======== DATASET ========

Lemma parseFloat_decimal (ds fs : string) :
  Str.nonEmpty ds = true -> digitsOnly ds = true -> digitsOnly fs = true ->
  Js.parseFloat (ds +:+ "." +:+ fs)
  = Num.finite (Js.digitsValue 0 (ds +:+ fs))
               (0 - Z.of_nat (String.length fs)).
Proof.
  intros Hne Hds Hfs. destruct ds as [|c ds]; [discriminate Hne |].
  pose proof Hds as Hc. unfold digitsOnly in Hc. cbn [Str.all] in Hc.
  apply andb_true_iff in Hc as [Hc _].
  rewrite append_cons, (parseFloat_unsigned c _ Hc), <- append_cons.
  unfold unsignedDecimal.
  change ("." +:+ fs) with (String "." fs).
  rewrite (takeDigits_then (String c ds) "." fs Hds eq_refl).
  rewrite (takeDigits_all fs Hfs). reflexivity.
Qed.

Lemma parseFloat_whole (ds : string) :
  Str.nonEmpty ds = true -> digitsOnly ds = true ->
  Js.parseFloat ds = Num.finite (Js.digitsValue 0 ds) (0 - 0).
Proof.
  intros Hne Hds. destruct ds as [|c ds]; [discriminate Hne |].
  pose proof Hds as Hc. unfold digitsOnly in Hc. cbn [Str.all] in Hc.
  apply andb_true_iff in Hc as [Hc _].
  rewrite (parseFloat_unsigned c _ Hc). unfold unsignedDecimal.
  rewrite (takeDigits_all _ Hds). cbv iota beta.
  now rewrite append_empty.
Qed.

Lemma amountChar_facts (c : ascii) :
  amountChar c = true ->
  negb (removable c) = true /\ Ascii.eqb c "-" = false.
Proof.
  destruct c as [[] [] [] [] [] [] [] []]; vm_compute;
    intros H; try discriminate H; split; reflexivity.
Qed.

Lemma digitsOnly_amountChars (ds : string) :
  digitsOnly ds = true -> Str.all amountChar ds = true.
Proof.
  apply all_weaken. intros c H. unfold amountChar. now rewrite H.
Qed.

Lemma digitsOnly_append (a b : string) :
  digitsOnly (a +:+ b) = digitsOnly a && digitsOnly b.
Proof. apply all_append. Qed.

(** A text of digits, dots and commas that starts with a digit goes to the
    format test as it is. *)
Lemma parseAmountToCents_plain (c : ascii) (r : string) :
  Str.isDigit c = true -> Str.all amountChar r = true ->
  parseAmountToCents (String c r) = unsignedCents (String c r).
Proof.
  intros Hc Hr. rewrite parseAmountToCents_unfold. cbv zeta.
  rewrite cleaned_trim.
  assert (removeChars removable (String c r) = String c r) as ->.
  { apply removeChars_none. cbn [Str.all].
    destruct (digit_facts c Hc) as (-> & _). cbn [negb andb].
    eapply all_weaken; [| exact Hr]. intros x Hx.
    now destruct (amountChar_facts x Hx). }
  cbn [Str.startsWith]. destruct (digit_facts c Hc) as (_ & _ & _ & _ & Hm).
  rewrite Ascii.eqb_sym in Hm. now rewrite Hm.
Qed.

========
======== DATASET ========

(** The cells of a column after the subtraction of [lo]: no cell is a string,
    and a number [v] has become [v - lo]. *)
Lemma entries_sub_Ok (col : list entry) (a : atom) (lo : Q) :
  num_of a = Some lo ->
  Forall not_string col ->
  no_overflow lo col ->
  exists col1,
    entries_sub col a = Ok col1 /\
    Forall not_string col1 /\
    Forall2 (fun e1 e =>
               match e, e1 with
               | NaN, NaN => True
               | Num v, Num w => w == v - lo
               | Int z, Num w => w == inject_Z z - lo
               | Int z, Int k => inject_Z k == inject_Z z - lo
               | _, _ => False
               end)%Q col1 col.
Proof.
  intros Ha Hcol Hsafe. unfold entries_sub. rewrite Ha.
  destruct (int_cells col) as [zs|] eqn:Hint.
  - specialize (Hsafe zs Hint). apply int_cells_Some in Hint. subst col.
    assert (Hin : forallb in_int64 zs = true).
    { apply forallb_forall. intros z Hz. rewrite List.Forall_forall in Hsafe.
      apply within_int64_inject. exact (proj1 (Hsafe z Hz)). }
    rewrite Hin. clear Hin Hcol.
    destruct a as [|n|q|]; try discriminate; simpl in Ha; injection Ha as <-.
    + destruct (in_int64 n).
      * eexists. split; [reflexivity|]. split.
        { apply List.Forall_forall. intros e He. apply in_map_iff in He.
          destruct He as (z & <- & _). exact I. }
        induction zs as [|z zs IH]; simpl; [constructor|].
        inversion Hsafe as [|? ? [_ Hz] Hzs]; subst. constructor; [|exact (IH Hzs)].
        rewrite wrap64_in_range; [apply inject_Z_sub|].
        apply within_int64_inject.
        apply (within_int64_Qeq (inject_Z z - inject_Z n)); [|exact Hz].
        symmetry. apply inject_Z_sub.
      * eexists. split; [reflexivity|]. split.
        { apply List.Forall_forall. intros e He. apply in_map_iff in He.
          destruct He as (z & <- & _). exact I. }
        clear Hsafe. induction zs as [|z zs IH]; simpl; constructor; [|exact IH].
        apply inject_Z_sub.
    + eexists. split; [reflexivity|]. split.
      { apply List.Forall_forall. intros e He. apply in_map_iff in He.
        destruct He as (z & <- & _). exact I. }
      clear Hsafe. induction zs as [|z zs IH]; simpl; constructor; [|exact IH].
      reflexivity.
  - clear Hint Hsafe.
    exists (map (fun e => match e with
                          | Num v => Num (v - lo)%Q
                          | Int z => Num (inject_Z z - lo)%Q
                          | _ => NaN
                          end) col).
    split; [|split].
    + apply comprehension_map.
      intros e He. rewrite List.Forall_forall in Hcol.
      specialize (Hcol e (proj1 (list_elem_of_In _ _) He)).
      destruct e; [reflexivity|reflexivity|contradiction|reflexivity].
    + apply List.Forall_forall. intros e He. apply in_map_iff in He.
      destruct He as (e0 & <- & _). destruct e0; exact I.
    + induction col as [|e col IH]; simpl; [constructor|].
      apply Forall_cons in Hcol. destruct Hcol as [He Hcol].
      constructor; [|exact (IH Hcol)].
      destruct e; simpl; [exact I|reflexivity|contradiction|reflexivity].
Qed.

========

INSTRUCTIONS FOR THE TASK
Your answer must be the lines above from the one containing "Lemma parseFloat_decimal (ds" to the one containing "destruct (digit_facts c Hc) as (->", both included, restated word for word.

RESULT OF THE EXERCISE
Lemma parseFloat_decimal (ds fs : string) :
  Str.nonEmpty ds = true -> digitsOnly ds = true -> digitsOnly fs = true ->
  Js.parseFloat (ds +:+ "." +:+ fs)
  = Num.finite (Js.digitsValue 0 (ds +:+ fs))
               (0 - Z.of_nat (String.length fs)).
Proof.
  intros Hne Hds Hfs. destruct ds as [|c ds]; [discriminate Hne |].
  pose proof Hds as Hc. unfold digitsOnly in Hc. cbn [Str.all] in Hc.
  apply andb_true_iff in Hc as [Hc _].
  rewrite append_cons, (parseFloat_unsigned c _ Hc), <- append_cons.
  unfold unsignedDecimal.
  change ("." +:+ fs) with (String "." fs).
  rewrite (takeDigits_then (String c ds) "." fs Hds eq_refl).
  rewrite (takeDigits_all fs Hfs). reflexivity.
Qed.

Lemma parseFloat_whole (ds : string) :
  Str.nonEmpty ds = true -> digitsOnly ds = true ->
  Js.parseFloat ds = Num.finite (Js.digitsValue 0 ds) (0 - 0).
Proof.
  intros Hne Hds. destruct ds as [|c ds]; [discriminate Hne |].
  pose proof Hds as Hc. unfold digitsOnly in Hc. cbn [Str.all] in Hc.
  apply andb_true_iff in Hc as [Hc _].
  rewrite (parseFloat_unsigned c _ Hc). unfold unsignedDecimal.
  rewrite (takeDigits_all _ Hds). cbv iota beta.
  now rewrite append_empty.
Qed.

Lemma amountChar_facts (c : ascii) :
  amountChar c = true ->
  negb (removable c) = true /\ Ascii.eqb c "-" = false.
Proof.
  destruct c as [[] [] [] [] [] [] [] []]; vm_compute;
    intros H; try discriminate H; split; reflexivity.
Qed.

Lemma digitsOnly_amountChars (ds : string) :
  digitsOnly ds = true -> Str.all amountChar ds = true.
Proof.
  apply all_weaken. intros c H. unfold amountChar. now rewrite H.
Qed.

Lemma digitsOnly_append (a b : string) :
  digitsOnly (a +:+ b) = digitsOnly a && digitsOnly b.
Proof. apply all_append. Qed.

(** A text of digits, dots and commas that starts with a digit goes to the
    format test as it is. *)
Lemma parseAmountToCents_plain (c : ascii) (r : string) :
  Str.isDigit c = true -> Str.all amountChar r = true ->
  parseAmountToCents (String c r) = unsignedCents (String c r).
Proof.
  intros Hc Hr. rewrite parseAmountToCents_unfold. cbv zeta.
  rewrite cleaned_trim.
  assert (removeChars removable (String c r) = String c r) as ->.
  { apply removeChars_none. cbn [Str.all].
    destruct (digit_facts c Hc) as (-> & _). cbn [negb andb].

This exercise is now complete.